The lawsuit contended that the defendants — the city, the police commission, and then-Police Chief Bill Scott — were prohibited from enacting policy on matters covered within the vehicle code. 

Quinn, however, ruled against the union this week, stating that its lawsuit “failed to identify a single case” in which obeying the vehicle code would prevent officers from following the pretext stop policy. 

The pretext stop policy brought the police commission to the forefront of city politics last year. It spurred the highly funded Proposition E in March 2024, to limit the commission’s powers and reduce its oversight of the San Francisco police department.

When he came into office, Mayor Daniel Lurie removed police commission Vice President Max Carter-Oberstone, who led the charge to limit pretext stops. 

Though Prop. E passed and Carter-Oberstone was ousted, the pretext stop policy remains in effect today. 

“Judge Quinn elegantly debunked the POA’s radical and unprecedented legal theory,” Carter-Oberstone said.

“I hope the elected officials who have been breathlessly touting how much crime is down don’t forget to credit a policy that has saved thousands of officer hours that would have otherwise been wasted on worthless stops that have never served any legitimate public safety purpose,” he said.

Under the policy, officers are no longer able to stop drivers solely for a shortlist of infractions like missing a front license plate, recently expired registration tags or a single broken taillight, but may still pull over a driver for more serious infractions.

The policy also restricts officers from asking investigatory questions or requesting to search a car without reasonable suspicion or probable cause of a crime. 

Quinn wrote in his ruling that cities are within their rights to curb officer discretion. 

“Policies that limit officer discretion are often essential to fair and lawful police operations,” Quinn wrote.

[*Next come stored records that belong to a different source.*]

Lemma slice_cut fuel l : (length l < fuel)%nat -> slice fuel l = (map strip_cr (cut l).1, (cut l).2).
Proof.
  revert l. induction fuel as [|fuel IH]; intros l Hl; [lia|]. cbn [slice]. rewrite cut_find.
  destruct (find_idx is_newline l) as [nl|] eqn:E; [|done]. destruct l as [|c l]; [done|].
  rewrite IH by (rewrite length_drop; cbn in *; lia). done.
Qed.

Lemma feed_full s chunk : full (feed s chunk).1 = (fun f => f ++ chunk) <$> full s.
Proof. unfold feed. destruct (on_line s); cbn [negb]; [by destruct (slice _ _)|done]. Qed.

Lemma feed_cut s chunk :
  on_line s = true ->
  feed s chunk = (MkSlicer ((fun f => f ++ chunk) <$> full s) (cut (pending_line s ++ chunk)).2 true,
                  map strip_cr (cut (pending_line s ++ chunk)).1).
Proof. intros Ho. unfold feed. rewrite Ho. cbn [negb]. rewrite slice_cut by lia. done. Qed.

Lemma feed_all_cut chunks fed captured :
  feed_all (MkSlicer captured (cut fed).2 true) chunks =
  (MkSlicer ((fun f => f ++ concat chunks) <$> captured) (cut (fed ++ concat chunks)).2 true,
   map strip_cr (drop (length (cut fed).1) (cut (fed ++ concat chunks)).1)).
Proof.
  revert fed captured. induction chunks as [|c chunks IH]; intros fed captured; cbn [feed_all concat].
  { rewrite !app_nil_r. rewrite drop_all. f_equal. f_equal. destruct captured; cbn; by rewrite ?app_nil_r. }
  rewrite feed_cut by done. cbn [full pending_line].
  pose proof (cut_app fed c) as Hc. assert ((cut ((cut fed).2 ++ c)).2 = (cut (fed ++ c)).2) as -> by by rewrite Hc.
  rewrite IH, <- app_assoc. f_equal.
  - f_equal. destruct captured; cbn; by rewrite ?app_assoc.
  - rewrite <- map_app. f_equal. rewrite Hc. cbn [fst]. rewrite length_app, <- drop_drop.
    rewrite (cut_app fed (c ++ concat chunks)). cbn [fst]. rewrite drop_app_length.
    rewrite app_assoc, (cut_app ((cut fed).2 ++ c) (concat chunks)). cbn [fst]. by rewrite drop_app_length.
Qed.

(** C38. However a pipe delivers its bytes: they are captured unchanged, and the callback gets the
    lines of the whole text, in order, each once, without line ends. *)
Theorem slicer_chunking captured callback chunks :
  let '(s, ls) := feed_all (MkSlicer captured [] callback) chunks in
  full s = (fun f => f ++ concat chunks) <$> captured /\
  full (flush s).1 = full s /\
  ls ++ (flush s).2 = if callback then text_lines (concat chunks) else [].
Proof.
  destruct callback.
  - pose proof (feed_all_cut chunks [] captured) as H. cbn [cut fst snd app length drop] in H. rewrite H. cbn [full].
    split_and!; [done| |].
    + unfold flush. by destruct (_ || _).
    + unfold flush, text_lines. cbn [on_line negb orb pending_line]. case_bool_decide as E; cbn [snd]; [|done]. by rewrite E.
  - assert (forall chunks captured l, feed_all (MkSlicer captured l false) chunks = (MkSlicer ((fun f => f ++ concat chunks) <$> captured) l false, [])) as H.
    { clear. intros chunks. induction chunks as [|c chunks IH]; intros captured l; cbn [feed_all concat].
      - f_equal. f_equal. destruct captured; cbn; by rewrite ?app_nil_r.
      - unfold feed. cbn [on_line negb full pending_line]. rewrite IH. f_equal. f_equal. destruct captured; cbn; by rewrite ?app_assoc. }
    rewrite H. done.
Qed.

(** ** Windows command lines *)

Definition backslash : ascii := "092".
Definition quote : ascii := "034".
Definition wblank (c : ascii) : bool := bool_decide (c = " "%char) || bool_decide (c = "009"%char).

(** The loop of [quote_arg_w]: [backslashes] of them have been read but not written. *)
Fixpoint quote_chars (backslashes : nat) (arg : list ascii) : nat * list ascii :=
  match arg with
  | [] => (backslashes, [])
  | c :: arg =>
      if bool_decide (c = backslash) then quote_chars (S backslashes) arg
      else
        let '(n, out) := quote_chars 0 arg in
        (n, if bool_decide (c = quote) then repeat backslash (backslashes * 2 + 1) ++ quote :: out
            else repeat backslash backslashes ++ c :: out)
  end.

Definition needs_quote (arg : list ascii) : bool :=
  bool_decide (arg = []) || existsb (fun c => wblank c || bool_decide (c = quote)) arg.

(** [quote_arg_w]; every [wchar_t] it writes is a byte of the argument. *)
Definition quote_arg_w (arg : string) : list ascii :=
  let '(n, out) := quote_chars 0 (chars arg) in
  if needs_quote (chars arg) then quote :: out ++ repeat backslash (n * 2) ++ [quote] else out ++ repeat backslash n.

(** [spawn_sync]'s command line. *)
Definition command_line (executable : string) (arguments : list string) : list ascii :=
  quote_arg_w executable ++ concat (map (fun a => " "%char :: quote_arg_w a) arguments).

(** *** [CommandLineToArgvW], as documented

    Outside quotes, blanks separate arguments; [2 n] backslashes and a quote are [n] backslashes
    and open or close the quotes, [2 n + 1] backslashes and a quote are [n] backslashes and a
    quote, and other backslashes stand for themselves.  The state is the argument so far, the
    backslashes before the next character and whether quotes are open. *)
Fixpoint parse_arguments (l : list ascii) (st : option (bool * nat * list ascii)) : list (list ascii) :=
  match l with
  | [] => match st with None => [] | Some (_, n, cur) => [cur ++ repeat backslash n] end
  | c :: l =>
      let '(q, n, cur) := default (false, 0%nat, []) st in
      if bool_decide (c = backslash) then parse_arguments l (Some (q, S n, cur))
      else if bool_decide (c = quote) then
        if Nat.even n then parse_arguments l (Some (negb q, 0%nat, cur ++ repeat backslash (n / 2)))
        else parse_arguments l (Some (q, 0%nat, cur ++ repeat backslash (n / 2) ++ [quote]))
      else if wblank c && negb q then
        match st with None => parse_arguments l None | Some _ => (cur ++ repeat backslash n) :: parse_arguments l None end
      else parse_arguments l (Some (q, 0%nat, cur ++ repeat backslash n ++ [c]))
  end.

(** The program's name has no escapes: it ends at the next quote or, without quotes, at a blank. *)
Definition parse_command_line (l : list ascii) : list (list ascii) :=
  match l with
  | c :: rest =>
      if bool_decide (c = quote)
      then take_while (fun x => negb (bool_decide (x = quote))) rest ::
           parse_arguments (tail (drop_while (fun x => negb (bool_decide (x = quote))) rest)) None
      else take_while (fun x => negb (wblank x)) l :: parse_arguments (drop_while (fun x => negb (wblank x)) l) None
  | [] => []
  end.

Lemma parse_backslashes k l q n cur :
  parse_arguments (repeat backslash k ++ l) (Some (q, n, cur)) = parse_arguments l (Some (q, (n + k)%nat, cur)).
Proof.
  revert n. induction k as [|k IH]; intros n; [by rewrite Nat.add_0_r|]. cbn [repeat app parse_arguments from_option id]. rewrite bool_decide_true by done.
  rewrite IH. by replace (S n + k)%nat with (n + S k)%nat by lia.
Qed.

Lemma even_double k : Nat.even (k * 2) = true.
Proof. apply Nat.even_spec. exists k. lia. Qed.

Lemma even_double_1 k : Nat.even (k * 2 + 1) = false.
Proof. apply not_true_iff_false. rewrite Nat.even_spec. intros [m Hm]. lia. Qed.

He compared the policy to other rules determining when officers may engage in high-speed chases or are required to wear body-worn cameras. 

Quinn’s ruling this week effectively ends the union’s endeavor, which started when it fought the policy during contract negotiations. As noted within his ruling, the union has a separate, still-pending case before the Public Employee Relations Board regarding the policy and its passage. 

Union spokesperson Dustin DeRollo declined to comment “due to the ongoing litigation.”

Police commissioners were not immediately available for comment.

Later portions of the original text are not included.